§ **Task details**: Taking the line with "before ++ enc;" as the first and the line with "then mret tt" as the last, set down exactly every line in that range from the entries below, and no more.

§ **Dataset**:
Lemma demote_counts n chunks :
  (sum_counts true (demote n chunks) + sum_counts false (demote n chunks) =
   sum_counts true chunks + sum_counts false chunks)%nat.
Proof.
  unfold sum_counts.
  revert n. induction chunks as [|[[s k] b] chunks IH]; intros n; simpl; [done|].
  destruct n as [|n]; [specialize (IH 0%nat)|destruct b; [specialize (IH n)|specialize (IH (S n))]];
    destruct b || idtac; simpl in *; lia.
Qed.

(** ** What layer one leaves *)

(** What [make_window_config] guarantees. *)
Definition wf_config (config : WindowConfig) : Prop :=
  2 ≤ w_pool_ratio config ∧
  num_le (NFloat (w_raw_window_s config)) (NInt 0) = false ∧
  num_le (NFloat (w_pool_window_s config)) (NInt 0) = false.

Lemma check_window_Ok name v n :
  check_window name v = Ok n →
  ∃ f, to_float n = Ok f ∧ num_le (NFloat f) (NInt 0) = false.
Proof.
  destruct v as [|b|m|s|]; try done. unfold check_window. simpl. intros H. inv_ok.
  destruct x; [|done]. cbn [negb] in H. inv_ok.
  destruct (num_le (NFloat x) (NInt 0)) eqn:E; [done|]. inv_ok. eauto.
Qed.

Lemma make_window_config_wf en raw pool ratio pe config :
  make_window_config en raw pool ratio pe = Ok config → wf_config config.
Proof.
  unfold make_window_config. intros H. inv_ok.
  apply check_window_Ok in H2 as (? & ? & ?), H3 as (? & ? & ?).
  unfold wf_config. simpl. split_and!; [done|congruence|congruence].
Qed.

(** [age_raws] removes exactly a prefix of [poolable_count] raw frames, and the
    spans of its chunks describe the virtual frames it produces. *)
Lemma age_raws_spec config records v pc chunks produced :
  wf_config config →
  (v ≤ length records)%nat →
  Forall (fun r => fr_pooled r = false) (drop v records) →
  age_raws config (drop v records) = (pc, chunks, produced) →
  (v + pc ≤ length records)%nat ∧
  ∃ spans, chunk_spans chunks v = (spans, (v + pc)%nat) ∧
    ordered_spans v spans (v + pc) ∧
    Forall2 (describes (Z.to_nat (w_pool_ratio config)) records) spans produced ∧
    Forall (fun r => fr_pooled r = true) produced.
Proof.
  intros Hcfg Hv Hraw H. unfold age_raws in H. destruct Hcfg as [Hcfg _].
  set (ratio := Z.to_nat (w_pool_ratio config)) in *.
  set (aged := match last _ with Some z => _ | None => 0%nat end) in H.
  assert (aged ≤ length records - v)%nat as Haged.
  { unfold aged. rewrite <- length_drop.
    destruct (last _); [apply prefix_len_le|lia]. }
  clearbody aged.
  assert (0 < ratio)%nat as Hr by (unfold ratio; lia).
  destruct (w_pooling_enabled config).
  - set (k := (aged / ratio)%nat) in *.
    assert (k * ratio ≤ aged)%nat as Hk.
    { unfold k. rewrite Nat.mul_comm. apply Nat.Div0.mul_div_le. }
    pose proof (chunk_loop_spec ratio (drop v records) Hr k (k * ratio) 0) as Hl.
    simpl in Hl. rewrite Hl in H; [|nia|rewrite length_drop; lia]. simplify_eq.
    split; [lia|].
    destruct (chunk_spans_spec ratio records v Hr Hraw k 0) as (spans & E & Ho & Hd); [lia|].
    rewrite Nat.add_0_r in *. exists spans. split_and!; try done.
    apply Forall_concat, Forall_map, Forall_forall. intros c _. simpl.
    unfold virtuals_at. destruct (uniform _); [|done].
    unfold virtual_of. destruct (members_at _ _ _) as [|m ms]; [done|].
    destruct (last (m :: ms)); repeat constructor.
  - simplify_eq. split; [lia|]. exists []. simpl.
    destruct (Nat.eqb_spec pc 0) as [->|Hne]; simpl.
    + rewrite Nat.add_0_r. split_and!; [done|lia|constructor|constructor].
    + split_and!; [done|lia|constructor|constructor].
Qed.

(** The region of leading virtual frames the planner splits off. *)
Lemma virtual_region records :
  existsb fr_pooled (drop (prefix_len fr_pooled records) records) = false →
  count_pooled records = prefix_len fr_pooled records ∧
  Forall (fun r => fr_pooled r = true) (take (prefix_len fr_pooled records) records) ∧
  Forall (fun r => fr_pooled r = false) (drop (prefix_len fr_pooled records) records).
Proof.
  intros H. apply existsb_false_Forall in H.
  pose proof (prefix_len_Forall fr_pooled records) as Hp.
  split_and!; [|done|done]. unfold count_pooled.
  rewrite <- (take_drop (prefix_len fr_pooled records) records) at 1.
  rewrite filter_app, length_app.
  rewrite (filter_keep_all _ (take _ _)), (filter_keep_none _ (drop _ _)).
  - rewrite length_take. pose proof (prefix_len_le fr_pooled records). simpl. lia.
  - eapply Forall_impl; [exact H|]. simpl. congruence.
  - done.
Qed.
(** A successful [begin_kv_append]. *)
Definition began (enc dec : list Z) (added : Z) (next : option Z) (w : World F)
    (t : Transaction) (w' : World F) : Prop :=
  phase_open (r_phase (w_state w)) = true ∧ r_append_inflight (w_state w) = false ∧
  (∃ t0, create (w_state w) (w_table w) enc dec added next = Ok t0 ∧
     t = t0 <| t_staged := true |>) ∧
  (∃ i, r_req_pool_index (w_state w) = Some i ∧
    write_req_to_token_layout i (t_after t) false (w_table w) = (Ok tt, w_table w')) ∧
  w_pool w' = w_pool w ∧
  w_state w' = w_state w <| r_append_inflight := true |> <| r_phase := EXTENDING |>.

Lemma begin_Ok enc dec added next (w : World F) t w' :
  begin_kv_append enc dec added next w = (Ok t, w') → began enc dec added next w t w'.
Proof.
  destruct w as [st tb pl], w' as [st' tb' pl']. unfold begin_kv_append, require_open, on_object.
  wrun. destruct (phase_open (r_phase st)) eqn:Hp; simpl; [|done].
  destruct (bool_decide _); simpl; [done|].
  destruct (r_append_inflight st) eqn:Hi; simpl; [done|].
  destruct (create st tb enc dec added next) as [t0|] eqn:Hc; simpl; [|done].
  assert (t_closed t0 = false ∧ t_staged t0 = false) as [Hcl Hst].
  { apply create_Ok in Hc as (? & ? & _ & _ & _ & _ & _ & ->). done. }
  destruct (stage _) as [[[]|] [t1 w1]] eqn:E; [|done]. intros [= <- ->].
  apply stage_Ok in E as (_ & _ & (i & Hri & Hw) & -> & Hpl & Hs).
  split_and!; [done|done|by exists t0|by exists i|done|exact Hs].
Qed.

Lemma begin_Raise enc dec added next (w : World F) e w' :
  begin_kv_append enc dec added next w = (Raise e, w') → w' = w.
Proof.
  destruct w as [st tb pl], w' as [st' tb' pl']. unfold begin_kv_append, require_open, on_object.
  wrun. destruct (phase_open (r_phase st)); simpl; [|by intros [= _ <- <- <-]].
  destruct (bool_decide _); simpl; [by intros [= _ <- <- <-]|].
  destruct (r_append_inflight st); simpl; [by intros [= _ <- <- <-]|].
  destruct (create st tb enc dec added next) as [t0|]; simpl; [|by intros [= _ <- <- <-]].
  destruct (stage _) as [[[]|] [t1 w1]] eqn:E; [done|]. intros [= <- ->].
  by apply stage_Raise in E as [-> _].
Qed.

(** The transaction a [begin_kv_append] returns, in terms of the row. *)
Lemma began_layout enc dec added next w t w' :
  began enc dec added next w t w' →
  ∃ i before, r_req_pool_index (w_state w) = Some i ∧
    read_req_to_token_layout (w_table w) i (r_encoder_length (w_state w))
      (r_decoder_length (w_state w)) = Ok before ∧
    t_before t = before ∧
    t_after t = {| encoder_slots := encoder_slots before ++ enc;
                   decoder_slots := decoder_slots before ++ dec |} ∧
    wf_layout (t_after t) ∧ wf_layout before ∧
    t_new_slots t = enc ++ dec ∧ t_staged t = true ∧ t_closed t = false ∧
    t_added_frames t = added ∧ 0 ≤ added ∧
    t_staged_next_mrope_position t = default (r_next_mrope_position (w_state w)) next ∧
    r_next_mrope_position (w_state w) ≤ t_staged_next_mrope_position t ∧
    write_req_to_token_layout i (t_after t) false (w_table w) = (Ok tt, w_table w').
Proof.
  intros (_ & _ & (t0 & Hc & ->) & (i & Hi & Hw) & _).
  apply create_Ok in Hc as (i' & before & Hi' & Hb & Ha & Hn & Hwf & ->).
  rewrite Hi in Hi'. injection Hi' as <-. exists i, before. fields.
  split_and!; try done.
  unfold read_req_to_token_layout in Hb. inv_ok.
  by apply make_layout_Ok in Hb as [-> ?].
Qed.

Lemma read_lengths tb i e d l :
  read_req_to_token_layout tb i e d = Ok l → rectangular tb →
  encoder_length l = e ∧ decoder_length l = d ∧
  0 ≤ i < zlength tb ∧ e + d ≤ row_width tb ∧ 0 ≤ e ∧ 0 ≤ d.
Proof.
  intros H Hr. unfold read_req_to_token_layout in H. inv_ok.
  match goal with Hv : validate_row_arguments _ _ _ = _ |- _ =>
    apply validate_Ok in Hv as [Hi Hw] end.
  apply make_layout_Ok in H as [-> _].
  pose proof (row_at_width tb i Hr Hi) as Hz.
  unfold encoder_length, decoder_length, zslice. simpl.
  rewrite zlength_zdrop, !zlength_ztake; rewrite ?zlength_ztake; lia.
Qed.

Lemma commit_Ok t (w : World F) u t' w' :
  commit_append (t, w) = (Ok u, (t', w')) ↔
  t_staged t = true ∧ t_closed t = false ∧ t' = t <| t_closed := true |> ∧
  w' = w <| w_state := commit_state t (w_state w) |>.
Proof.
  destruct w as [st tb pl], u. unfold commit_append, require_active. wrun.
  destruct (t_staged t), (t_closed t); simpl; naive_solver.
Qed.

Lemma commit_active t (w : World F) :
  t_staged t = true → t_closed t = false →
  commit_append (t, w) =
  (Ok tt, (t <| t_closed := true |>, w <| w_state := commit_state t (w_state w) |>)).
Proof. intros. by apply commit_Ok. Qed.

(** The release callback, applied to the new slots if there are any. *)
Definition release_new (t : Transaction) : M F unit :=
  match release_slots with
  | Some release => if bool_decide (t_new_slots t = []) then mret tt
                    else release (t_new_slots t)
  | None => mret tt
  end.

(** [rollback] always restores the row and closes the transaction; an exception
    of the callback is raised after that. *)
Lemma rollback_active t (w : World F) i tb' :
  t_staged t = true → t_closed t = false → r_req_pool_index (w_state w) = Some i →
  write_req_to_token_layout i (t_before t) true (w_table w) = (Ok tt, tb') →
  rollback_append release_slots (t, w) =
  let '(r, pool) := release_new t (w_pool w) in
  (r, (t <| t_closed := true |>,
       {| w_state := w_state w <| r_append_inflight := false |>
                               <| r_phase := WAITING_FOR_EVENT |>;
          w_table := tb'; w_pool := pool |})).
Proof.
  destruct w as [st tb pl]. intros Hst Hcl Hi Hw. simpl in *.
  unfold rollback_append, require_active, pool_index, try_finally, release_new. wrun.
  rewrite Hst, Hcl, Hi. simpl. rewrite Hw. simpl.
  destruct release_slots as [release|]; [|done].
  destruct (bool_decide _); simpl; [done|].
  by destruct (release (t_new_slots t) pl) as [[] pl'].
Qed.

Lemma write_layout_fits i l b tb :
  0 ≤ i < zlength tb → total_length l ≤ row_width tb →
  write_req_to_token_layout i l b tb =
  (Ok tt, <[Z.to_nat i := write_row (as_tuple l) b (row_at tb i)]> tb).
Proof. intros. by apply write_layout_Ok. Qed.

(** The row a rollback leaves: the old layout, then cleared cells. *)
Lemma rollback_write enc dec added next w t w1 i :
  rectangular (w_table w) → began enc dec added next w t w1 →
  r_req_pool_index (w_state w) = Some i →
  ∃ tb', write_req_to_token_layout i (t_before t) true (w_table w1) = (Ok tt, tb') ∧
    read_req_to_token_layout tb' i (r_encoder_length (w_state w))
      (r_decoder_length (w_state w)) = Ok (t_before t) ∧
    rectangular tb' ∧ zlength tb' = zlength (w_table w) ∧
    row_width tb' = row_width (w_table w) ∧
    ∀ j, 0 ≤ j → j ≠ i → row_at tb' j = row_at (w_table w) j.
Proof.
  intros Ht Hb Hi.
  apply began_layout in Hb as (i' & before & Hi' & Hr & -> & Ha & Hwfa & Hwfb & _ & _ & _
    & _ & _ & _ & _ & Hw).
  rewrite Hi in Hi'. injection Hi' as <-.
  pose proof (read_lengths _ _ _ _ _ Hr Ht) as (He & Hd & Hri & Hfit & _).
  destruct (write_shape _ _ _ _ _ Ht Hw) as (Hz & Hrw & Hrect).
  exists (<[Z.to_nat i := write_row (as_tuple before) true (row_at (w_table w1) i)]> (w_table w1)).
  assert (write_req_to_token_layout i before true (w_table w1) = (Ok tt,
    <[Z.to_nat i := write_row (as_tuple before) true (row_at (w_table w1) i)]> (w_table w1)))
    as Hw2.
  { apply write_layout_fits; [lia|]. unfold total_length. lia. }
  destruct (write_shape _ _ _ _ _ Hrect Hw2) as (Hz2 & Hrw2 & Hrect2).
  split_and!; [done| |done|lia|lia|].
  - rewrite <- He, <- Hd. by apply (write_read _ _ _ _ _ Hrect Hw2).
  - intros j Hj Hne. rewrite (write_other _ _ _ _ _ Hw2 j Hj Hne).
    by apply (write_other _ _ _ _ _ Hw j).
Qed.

--

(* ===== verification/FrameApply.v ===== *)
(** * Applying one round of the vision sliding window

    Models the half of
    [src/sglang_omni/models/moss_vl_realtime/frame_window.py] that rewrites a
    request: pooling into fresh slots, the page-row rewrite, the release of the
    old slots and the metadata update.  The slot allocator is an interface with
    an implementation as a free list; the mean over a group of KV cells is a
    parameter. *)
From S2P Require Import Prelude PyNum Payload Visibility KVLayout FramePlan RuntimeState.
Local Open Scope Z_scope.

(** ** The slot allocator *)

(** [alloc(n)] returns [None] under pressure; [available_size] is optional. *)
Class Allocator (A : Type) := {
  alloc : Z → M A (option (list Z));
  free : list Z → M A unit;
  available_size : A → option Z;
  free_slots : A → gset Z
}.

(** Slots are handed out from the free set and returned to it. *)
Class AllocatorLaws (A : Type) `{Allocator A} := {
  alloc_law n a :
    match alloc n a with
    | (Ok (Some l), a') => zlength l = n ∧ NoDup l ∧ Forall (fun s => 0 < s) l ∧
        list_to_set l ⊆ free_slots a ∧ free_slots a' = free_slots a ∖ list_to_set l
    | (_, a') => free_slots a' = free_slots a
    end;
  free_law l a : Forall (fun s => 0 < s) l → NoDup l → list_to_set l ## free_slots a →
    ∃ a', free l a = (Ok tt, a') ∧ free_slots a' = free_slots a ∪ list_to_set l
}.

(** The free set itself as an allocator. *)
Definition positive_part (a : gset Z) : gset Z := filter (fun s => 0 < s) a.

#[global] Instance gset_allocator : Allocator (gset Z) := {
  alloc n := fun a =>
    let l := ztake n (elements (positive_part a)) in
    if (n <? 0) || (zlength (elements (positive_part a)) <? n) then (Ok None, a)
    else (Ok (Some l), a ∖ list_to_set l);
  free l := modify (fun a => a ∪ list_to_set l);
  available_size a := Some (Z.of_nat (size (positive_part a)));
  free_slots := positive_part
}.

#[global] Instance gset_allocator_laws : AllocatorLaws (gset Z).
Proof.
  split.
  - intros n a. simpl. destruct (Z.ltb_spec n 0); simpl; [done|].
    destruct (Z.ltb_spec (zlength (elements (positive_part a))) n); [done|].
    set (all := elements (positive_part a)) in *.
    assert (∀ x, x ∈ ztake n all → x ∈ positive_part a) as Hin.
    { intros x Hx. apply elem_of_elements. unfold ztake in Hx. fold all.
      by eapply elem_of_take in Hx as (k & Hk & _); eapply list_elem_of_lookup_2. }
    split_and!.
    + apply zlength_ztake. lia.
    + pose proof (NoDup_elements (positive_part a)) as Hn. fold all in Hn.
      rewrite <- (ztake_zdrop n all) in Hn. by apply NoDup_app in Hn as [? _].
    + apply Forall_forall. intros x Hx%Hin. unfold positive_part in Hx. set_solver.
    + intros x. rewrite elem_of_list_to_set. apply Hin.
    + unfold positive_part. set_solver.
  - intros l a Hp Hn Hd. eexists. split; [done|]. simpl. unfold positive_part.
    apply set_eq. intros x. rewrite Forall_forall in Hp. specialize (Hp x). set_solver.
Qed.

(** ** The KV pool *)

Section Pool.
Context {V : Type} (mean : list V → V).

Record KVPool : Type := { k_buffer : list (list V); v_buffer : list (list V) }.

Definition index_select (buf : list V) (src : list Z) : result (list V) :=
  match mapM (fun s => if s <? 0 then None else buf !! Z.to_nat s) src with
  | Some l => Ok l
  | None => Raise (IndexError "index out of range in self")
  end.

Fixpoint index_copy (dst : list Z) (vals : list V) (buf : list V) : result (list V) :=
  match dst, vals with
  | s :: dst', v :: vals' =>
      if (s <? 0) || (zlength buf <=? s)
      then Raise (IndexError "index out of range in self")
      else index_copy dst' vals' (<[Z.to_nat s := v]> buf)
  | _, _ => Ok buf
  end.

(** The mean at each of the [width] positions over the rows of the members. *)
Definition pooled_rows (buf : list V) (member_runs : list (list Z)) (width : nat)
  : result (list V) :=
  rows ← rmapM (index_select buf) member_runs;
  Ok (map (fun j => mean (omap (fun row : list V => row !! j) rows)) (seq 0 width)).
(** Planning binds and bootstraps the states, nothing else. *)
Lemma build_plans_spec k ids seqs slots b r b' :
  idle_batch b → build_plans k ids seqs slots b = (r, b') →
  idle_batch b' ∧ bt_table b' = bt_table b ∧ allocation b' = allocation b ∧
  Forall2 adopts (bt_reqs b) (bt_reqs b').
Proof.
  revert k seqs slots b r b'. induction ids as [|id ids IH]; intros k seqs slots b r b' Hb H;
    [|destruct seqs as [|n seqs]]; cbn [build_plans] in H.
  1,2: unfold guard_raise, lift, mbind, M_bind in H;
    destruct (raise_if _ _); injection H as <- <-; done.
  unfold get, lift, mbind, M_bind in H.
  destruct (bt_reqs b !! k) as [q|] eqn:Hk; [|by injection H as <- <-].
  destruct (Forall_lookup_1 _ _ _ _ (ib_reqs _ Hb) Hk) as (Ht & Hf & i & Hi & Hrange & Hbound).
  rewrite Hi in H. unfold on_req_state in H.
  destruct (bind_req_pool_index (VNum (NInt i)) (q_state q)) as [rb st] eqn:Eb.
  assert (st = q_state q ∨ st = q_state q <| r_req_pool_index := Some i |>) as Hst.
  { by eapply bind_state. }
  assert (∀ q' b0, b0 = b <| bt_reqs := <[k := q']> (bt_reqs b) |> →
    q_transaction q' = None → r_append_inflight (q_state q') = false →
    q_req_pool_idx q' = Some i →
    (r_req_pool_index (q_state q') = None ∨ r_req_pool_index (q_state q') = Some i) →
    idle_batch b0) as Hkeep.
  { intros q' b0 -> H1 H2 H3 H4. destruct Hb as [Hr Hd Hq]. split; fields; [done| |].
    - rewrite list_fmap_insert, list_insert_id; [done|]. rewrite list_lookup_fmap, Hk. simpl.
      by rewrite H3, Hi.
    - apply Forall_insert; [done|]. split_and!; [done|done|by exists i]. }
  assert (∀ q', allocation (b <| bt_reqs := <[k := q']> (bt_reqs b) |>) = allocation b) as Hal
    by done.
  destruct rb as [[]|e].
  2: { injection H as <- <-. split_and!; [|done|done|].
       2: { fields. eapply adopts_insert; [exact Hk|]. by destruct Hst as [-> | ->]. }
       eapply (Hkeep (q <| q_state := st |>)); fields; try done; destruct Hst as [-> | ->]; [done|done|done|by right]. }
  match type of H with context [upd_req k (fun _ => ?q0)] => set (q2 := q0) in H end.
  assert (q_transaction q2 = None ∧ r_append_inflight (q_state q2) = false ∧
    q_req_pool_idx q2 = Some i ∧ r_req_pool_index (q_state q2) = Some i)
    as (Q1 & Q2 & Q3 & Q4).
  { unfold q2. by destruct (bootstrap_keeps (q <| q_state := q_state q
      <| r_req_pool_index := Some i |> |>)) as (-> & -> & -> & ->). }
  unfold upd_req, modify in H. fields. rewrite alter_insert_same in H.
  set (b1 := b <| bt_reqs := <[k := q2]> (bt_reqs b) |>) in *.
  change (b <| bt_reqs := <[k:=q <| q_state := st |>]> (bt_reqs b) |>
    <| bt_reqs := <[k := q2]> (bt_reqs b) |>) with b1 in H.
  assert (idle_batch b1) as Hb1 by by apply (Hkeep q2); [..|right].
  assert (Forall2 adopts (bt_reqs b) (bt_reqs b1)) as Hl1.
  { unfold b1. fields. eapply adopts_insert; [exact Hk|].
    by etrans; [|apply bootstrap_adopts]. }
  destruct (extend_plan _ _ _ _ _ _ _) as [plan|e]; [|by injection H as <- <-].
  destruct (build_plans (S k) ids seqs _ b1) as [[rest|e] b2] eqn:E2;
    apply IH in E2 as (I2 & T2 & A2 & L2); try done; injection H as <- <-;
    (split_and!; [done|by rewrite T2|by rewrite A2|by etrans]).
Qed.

§ **Written response**:
    t_after t = {| encoder_slots := encoder_slots before ++ enc;
                   decoder_slots := decoder_slots before ++ dec |} ∧
    wf_layout (t_after t) ∧ wf_layout before ∧
    t_new_slots t = enc ++ dec ∧ t_staged t = true ∧ t_closed t = false ∧
    t_added_frames t = added ∧ 0 ≤ added ∧
    t_staged_next_mrope_position t = default (r_next_mrope_position (w_state w)) next ∧
    r_next_mrope_position (w_state w) ≤ t_staged_next_mrope_position t ∧
    write_req_to_token_layout i (t_after t) false (w_table w) = (Ok tt, w_table w').
Proof.
  intros (_ & _ & (t0 & Hc & ->) & (i & Hi & Hw) & _).
  apply create_Ok in Hc as (i' & before & Hi' & Hb & Ha & Hn & Hwf & ->).
  rewrite Hi in Hi'. injection Hi' as <-. exists i, before. fields.
  split_and!; try done.
  unfold read_req_to_token_layout in Hb. inv_ok.
  by apply make_layout_Ok in Hb as [-> ?].
Qed.

Lemma read_lengths tb i e d l :
  read_req_to_token_layout tb i e d = Ok l → rectangular tb →
  encoder_length l = e ∧ decoder_length l = d ∧
  0 ≤ i < zlength tb ∧ e + d ≤ row_width tb ∧ 0 ≤ e ∧ 0 ≤ d.
Proof.
  intros H Hr. unfold read_req_to_token_layout in H. inv_ok.
  match goal with Hv : validate_row_arguments _ _ _ = _ |- _ =>
    apply validate_Ok in Hv as [Hi Hw] end.
  apply make_layout_Ok in H as [-> _].
  pose proof (row_at_width tb i Hr Hi) as Hz.
  unfold encoder_length, decoder_length, zslice. simpl.
  rewrite zlength_zdrop, !zlength_ztake; rewrite ?zlength_ztake; lia.
Qed.

Lemma commit_Ok t (w : World F) u t' w' :
  commit_append (t, w) = (Ok u, (t', w')) ↔
  t_staged t = true ∧ t_closed t = false ∧ t' = t <| t_closed := true |> ∧
  w' = w <| w_state := commit_state t (w_state w) |>.
Proof.
  destruct w as [st tb pl], u. unfold commit_append, require_active. wrun.
  destruct (t_staged t), (t_closed t); simpl; naive_solver.
Qed.

Lemma commit_active t (w : World F) :
  t_staged t = true → t_closed t = false →
  commit_append (t, w) =
  (Ok tt, (t <| t_closed := true |>, w <| w_state := commit_state t (w_state w) |>)).
Proof. intros. by apply commit_Ok. Qed.

(** The release callback, applied to the new slots if there are any. *)
Definition release_new (t : Transaction) : M F unit :=
  match release_slots with
  | Some release => if bool_decide (t_new_slots t = []) then mret tt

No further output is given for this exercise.